[Saved entries]
Definition member_decision (request : Request) (target : Target) (member : poolMember) : CandidateDecision :=
  let reasons := memberEligibilityReasons member request in
  {| cd_TargetID := t_ID target; cd_CredentialID := Some (m_CredentialID member);
     cd_TargetPriority := t_Priority target; cd_MemberPriority := m_MemberPriority member;
     cd_Weight := combined_weight target member; cd_Score := i64_sub 1000000 (t_Priority target);
     cd_Eligible := bool_decide (reasons = []); cd_Reasons := reasons;
     cd_QuotaRemaining := q_Remaining (m_Quota member); cd_QuotaResetAt := q_ResetAt (m_Quota member);
     cd_QuotaObservedAt := q_ObservedAt (m_Quota member) |}.

Definition new_candidate (request : Request) (target : Target) (member : poolMember) (index : nat) : candidate :=
  {| c_target := target; c_member := member; c_decision := member_decision request target member;
     c_leaseKey := uuid_string (m_CredentialID member);
     c_combinedWeight := combined_weight target member; c_decisionIndex := index |}.

(** The loop over the members of one pool. *)
Fixpoint evaluate_members (request : Request) (target : Target) (members : list poolMember)
    (acc : Decision * list candidate) : Decision * list candidate :=
  match members with
  | [] => acc
  | member :: rest =>
      let '(decision, eligible) := acc in
      let value := new_candidate request target member (List.length (d_Candidates decision)) in
      evaluate_members request target rest
        (add_candidate (c_decision value) decision,
         if cd_Eligible (c_decision value) then (eligible ++ [value])%list else eligible)
  end.

(** The loop over the targets; a failed pool query ends it with what was
    evaluated so far. *)
Fixpoint evaluate_targets (request : Request) (targets : list Target)
    (acc : Decision * list candidate) : sel (Decision * result error (list candidate)) :=
  match targets with
  | [] => mret (acc.1, Ok acc.2)
  | target :: rest =>
      let '(decision, eligible) := acc in
      let reasons := targetEligibilityReasons target (rq_Protocol request) (rq_RequiredCapabilities request) in
      if negb (bool_decide (reasons = []))
      then evaluate_targets request rest (add_candidate (rejected_target target reasons) decision, eligible)
      else
        members ← on_database (fun call => loadPoolMembers call (t_CredentialPoolID target)
                                 (rq_Quota request) (t_UpstreamModelID target));
        match members with
        | Err e => mret (decision, Err e)
        | Ok [] => evaluate_targets request rest
                     (add_candidate (rejected_target target ["pool_empty"]) decision, eligible)
        | Ok members => evaluate_targets request rest (evaluate_members request target members acc)
        end
  end.

(** ** Ordering, with the cursors *)
Definition group_cursor (request : Request) (group : list candidate) : string :=
  match group with
  | first :: _ => cursorKey (VersionID (rq_Resolution request)) (rq_Strategy request)
                    (t_Priority (c_target first)) (m_MemberPriority (c_member first))
  | [] => ""
  end.

(** The [switch request.Strategy] on one group. *)
Definition order_group (options : Options) (request : Request) (group : list candidate)
  : sel (result error (list candidate)) :=
  let strategy := rq_Strategy request in
  if String.eqb strategy StrategyFillFirst then mret (Ok group)
  else if String.eqb strategy StrategyQuotaAware
  then mret (Ok (SliceStable (quotaCandidateLess request) group))
  else if String.eqb strategy StrategyRoundRobin then
    start ← on_coordinator (fun call => Next call (group_cursor request group)
                              (Z.of_nat (List.length group)) (o_CursorTTL options));
    mret (match start with Ok start => Ok (rotate group start) | Err e => Err e end)
  else if String.eqb strategy StrategyWeightedRoundRobin then
    slot ← on_coordinator (fun call => Next call (group_cursor request group)
                             (totalWeight group) (o_CursorTTL options));
    mret (match slot with Ok slot => Ok (rotate group (weightedStart group slot)) | Err e => Err e end)
  else mret (Err ErrInvalidInput).

Fixpoint order_groups (options : Options) (request : Request) (groups : list (list candidate))
    (ordered : list candidate) : sel (result error (list candidate)) :=
  match groups with
  | [] => mret (Ok ordered)
  | group :: rest =>
      g ← order_group options request group;
      match g with
      | Err e => mret (Err e)
      | Ok group => order_groups options request rest (ordered ++ group)%list
      end
  end.

(** The first group keeps its order when the affine credential was put first. *)
Definition orderCandidates (options : Options) (request : Request) (values : list candidate)
    (affinity : option uuid) : sel (result error (list candidate) * bool) :=
  match groupCandidates values with
  | [] => mret (Ok [], false)
  | first :: rest =>
      match affinity ≫= fun id => affinity_index id first with
      | Some index =>
          ordered ← order_groups options request rest (swap_first index first);
          mret (ordered, true)
      | None =>
          ordered ← order_groups options request (first :: rest) [];
          mret (ordered, false)
      end
  end.

(** ** Leases *)
Inductive attempt := Acquired (lease : Lease) | AllBusy | Failed (e : error).

(** The loop over the slots of one credential, from [slot], for [n] slots. *)
Fixpoint acquire_slots (options : Options) (item : candidate) (n : nat) (slot : Z) : sel attempt :=
  match n with
  | O => mret AllBusy
  | S n' =>
      r ← on_coordinator (fun call => Acquire call (c_leaseKey item +:+ ":" +:+ Itoa slot)
                            (uuid_string (env_owner (C:=C))) (o_LeaseTTL options));
      match r with
      | Ok lease => mret (Acquired lease)
      | Err ErrLeaseBusy => acquire_slots options item n' (slot + 1)
      | Err e => mret (Failed e)
      end
  end.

What to do:
The answer must be an exact copy of every entry.

Your response:
Definition member_decision (request : Request) (target : Target) (member : poolMember) : CandidateDecision :=
  let reasons := memberEligibilityReasons member request in
  {| cd_TargetID := t_ID target; cd_CredentialID := Some (m_CredentialID member);
     cd_TargetPriority := t_Priority target; cd_MemberPriority := m_MemberPriority member;
     cd_Weight := combined_weight target member; cd_Score := i64_sub 1000000 (t_Priority target);
     cd_Eligible := bool_decide (reasons = []); cd_Reasons := reasons;
     cd_QuotaRemaining := q_Remaining (m_Quota member); cd_QuotaResetAt := q_ResetAt (m_Quota member);
     cd_QuotaObservedAt := q_ObservedAt (m_Quota member) |}.

Definition new_candidate (request : Request) (target : Target) (member : poolMember) (index : nat) : candidate :=
  {| c_target := target; c_member := member; c_decision := member_decision request target member;
     c_leaseKey := uuid_string (m_CredentialID member);
     c_combinedWeight := combined_weight target member; c_decisionIndex := index |}.

(** The loop over the members of one pool. *)
Fixpoint evaluate_members (request : Request) (target : Target) (members : list poolMember)
    (acc : Decision * list candidate) : Decision * list candidate :=
  match members with
  | [] => acc
  | member :: rest =>
      let '(decision, eligible) := acc in
      let value := new_candidate request target member (List.length (d_Candidates decision)) in
      evaluate_members request target rest
        (add_candidate (c_decision value) decision,
         if cd_Eligible (c_decision value) then (eligible ++ [value])%list else eligible)
  end.

(** The loop over the targets; a failed pool query ends it with what was
    evaluated so far. *)
Fixpoint evaluate_targets (request : Request) (targets : list Target)
    (acc : Decision * list candidate) : sel (Decision * result error (list candidate)) :=
  match targets with
  | [] => mret (acc.1, Ok acc.2)
  | target :: rest =>
      let '(decision, eligible) := acc in
      let reasons := targetEligibilityReasons target (rq_Protocol request) (rq_RequiredCapabilities request) in
      if negb (bool_decide (reasons = []))
      then evaluate_targets request rest (add_candidate (rejected_target target reasons) decision, eligible)
      else
        members ← on_database (fun call => loadPoolMembers call (t_CredentialPoolID target)
                                 (rq_Quota request) (t_UpstreamModelID target));
        match members with
        | Err e => mret (decision, Err e)
        | Ok [] => evaluate_targets request rest
                     (add_candidate (rejected_target target ["pool_empty"]) decision, eligible)
        | Ok members => evaluate_targets request rest (evaluate_members request target members acc)
        end
  end.

(** ** Ordering, with the cursors *)
Definition group_cursor (request : Request) (group : list candidate) : string :=
  match group with
  | first :: _ => cursorKey (VersionID (rq_Resolution request)) (rq_Strategy request)
                    (t_Priority (c_target first)) (m_MemberPriority (c_member first))
  | [] => ""
  end.

(** The [switch request.Strategy] on one group. *)
Definition order_group (options : Options) (request : Request) (group : list candidate)
  : sel (result error (list candidate)) :=
  let strategy := rq_Strategy request in
  if String.eqb strategy StrategyFillFirst then mret (Ok group)
  else if String.eqb strategy StrategyQuotaAware
  then mret (Ok (SliceStable (quotaCandidateLess request) group))
  else if String.eqb strategy StrategyRoundRobin then
    start ← on_coordinator (fun call => Next call (group_cursor request group)
                              (Z.of_nat (List.length group)) (o_CursorTTL options));
    mret (match start with Ok start => Ok (rotate group start) | Err e => Err e end)
  else if String.eqb strategy StrategyWeightedRoundRobin then
    slot ← on_coordinator (fun call => Next call (group_cursor request group)
                             (totalWeight group) (o_CursorTTL options));
    mret (match slot with Ok slot => Ok (rotate group (weightedStart group slot)) | Err e => Err e end)
  else mret (Err ErrInvalidInput).

Fixpoint order_groups (options : Options) (request : Request) (groups : list (list candidate))
    (ordered : list candidate) : sel (result error (list candidate)) :=
  match groups with
  | [] => mret (Ok ordered)
  | group :: rest =>
      g ← order_group options request group;
      match g with
      | Err e => mret (Err e)
      | Ok group => order_groups options request rest (ordered ++ group)%list
      end
  end.

(** The first group keeps its order when the affine credential was put first. *)
Definition orderCandidates (options : Options) (request : Request) (values : list candidate)
    (affinity : option uuid) : sel (result error (list candidate) * bool) :=
  match groupCandidates values with
  | [] => mret (Ok [], false)
  | first :: rest =>
      match affinity ≫= fun id => affinity_index id first with
      | Some index =>
          ordered ← order_groups options request rest (swap_first index first);
          mret (ordered, true)
      | None =>
          ordered ← order_groups options request (first :: rest) [];
          mret (ordered, false)
      end
  end.

(** ** Leases *)
Inductive attempt := Acquired (lease : Lease) | AllBusy | Failed (e : error).

(** The loop over the slots of one credential, from [slot], for [n] slots. *)
Fixpoint acquire_slots (options : Options) (item : candidate) (n : nat) (slot : Z) : sel attempt :=
  match n with
  | O => mret AllBusy
  | S n' =>
      r ← on_coordinator (fun call => Acquire call (c_leaseKey item +:+ ":" +:+ Itoa slot)
                            (uuid_string (env_owner (C:=C))) (o_LeaseTTL options));
      match r with
      | Ok lease => mret (Acquired lease)
      | Err ErrLeaseBusy => acquire_slots options item n' (slot + 1)
      | Err e => mret (Failed e)
      end
  end.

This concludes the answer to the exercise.